[Exercise]
Take the lines below between the one holding "(** A comprehension" and the one holding "Ok (py_bool (bool_decide", inclusive, and copy them exactly. Add nothing.

[Extracted material]
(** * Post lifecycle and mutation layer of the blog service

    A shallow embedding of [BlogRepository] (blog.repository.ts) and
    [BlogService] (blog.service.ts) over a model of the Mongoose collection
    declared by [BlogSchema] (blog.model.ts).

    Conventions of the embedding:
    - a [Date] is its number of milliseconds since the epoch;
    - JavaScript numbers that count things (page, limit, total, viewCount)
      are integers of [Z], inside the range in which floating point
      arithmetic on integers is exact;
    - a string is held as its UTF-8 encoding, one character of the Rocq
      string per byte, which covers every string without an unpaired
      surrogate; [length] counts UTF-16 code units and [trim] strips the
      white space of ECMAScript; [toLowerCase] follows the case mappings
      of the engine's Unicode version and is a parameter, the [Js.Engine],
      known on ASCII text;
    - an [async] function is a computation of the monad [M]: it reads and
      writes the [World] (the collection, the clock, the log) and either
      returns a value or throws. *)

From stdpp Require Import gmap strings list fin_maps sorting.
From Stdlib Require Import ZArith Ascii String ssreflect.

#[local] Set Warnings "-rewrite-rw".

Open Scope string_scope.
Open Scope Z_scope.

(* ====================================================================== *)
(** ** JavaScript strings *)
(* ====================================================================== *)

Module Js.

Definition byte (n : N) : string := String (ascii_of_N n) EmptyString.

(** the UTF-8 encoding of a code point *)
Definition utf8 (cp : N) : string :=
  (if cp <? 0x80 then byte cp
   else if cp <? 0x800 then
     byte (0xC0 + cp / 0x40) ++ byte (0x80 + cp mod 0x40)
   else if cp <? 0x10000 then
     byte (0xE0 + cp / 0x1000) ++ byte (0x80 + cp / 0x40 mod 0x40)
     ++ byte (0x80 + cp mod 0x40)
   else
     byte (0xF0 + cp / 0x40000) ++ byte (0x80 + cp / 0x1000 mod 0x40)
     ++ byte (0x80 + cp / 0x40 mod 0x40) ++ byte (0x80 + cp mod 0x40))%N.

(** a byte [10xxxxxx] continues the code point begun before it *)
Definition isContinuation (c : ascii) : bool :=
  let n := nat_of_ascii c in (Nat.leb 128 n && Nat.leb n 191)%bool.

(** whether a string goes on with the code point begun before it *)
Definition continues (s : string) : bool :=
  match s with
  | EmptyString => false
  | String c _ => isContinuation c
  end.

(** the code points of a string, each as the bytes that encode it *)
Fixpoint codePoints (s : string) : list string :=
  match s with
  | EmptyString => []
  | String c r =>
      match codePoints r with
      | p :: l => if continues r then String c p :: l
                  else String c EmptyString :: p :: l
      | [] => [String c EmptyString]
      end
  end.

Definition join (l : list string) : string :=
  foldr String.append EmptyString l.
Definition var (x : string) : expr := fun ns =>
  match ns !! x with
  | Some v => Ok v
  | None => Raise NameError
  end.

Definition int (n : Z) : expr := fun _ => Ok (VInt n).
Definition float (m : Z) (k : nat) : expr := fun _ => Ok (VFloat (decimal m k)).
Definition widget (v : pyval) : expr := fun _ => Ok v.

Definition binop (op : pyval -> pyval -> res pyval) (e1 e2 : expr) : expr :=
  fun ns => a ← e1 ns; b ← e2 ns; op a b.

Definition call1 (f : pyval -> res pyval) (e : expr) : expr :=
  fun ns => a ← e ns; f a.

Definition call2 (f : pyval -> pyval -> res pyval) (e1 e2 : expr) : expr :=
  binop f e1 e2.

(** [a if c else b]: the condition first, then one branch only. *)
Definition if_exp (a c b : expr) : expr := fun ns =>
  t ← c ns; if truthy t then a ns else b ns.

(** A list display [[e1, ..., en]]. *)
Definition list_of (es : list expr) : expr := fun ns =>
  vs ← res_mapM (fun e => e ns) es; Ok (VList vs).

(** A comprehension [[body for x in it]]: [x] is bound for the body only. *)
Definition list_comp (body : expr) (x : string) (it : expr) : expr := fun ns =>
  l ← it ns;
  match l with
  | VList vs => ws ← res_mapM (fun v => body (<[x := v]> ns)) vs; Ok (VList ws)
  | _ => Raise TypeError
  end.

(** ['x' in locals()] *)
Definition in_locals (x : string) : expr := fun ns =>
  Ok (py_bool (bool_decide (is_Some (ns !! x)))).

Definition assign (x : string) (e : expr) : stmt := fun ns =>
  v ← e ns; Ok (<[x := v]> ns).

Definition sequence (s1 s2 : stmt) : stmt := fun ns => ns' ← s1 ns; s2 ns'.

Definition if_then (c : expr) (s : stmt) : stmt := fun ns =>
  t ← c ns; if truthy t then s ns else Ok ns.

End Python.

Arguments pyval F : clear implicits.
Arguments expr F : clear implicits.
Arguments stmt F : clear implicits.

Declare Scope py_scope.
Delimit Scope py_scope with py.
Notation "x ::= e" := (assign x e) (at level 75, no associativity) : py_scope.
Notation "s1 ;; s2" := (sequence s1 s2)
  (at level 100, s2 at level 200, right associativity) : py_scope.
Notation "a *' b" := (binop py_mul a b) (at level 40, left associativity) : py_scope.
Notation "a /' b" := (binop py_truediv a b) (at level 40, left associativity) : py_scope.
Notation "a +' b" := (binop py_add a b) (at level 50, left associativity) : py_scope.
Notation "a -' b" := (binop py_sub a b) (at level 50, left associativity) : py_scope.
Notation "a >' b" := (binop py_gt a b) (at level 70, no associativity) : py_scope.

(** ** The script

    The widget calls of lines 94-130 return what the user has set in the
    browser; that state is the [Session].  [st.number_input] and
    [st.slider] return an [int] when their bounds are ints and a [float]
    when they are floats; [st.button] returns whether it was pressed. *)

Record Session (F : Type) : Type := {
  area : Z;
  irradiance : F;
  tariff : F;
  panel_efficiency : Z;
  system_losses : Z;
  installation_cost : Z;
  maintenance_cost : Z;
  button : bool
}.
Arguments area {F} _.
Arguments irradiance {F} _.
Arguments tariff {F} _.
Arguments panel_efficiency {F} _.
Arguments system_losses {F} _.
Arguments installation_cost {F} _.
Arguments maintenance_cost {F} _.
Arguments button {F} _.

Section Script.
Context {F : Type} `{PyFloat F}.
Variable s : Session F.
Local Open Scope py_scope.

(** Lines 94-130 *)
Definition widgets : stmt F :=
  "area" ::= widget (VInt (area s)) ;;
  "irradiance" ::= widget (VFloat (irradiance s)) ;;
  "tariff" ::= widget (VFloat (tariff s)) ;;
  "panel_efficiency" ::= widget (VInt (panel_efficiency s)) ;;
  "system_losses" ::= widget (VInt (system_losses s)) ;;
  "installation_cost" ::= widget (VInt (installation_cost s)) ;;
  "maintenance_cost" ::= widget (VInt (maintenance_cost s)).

[Exercise result]
(** A comprehension [[body for x in it]]: [x] is bound for the body only. *)
Definition list_comp (body : expr) (x : string) (it : expr) : expr := fun ns =>
  l ← it ns;
  match l with
  | VList vs => ws ← res_mapM (fun v => body (<[x := v]> ns)) vs; Ok (VList ws)
  | _ => Raise TypeError
  end.

(** ['x' in locals()] *)
Definition in_locals (x : string) : expr := fun ns =>
  Ok (py_bool (bool_decide (is_Some (ns !! x)))).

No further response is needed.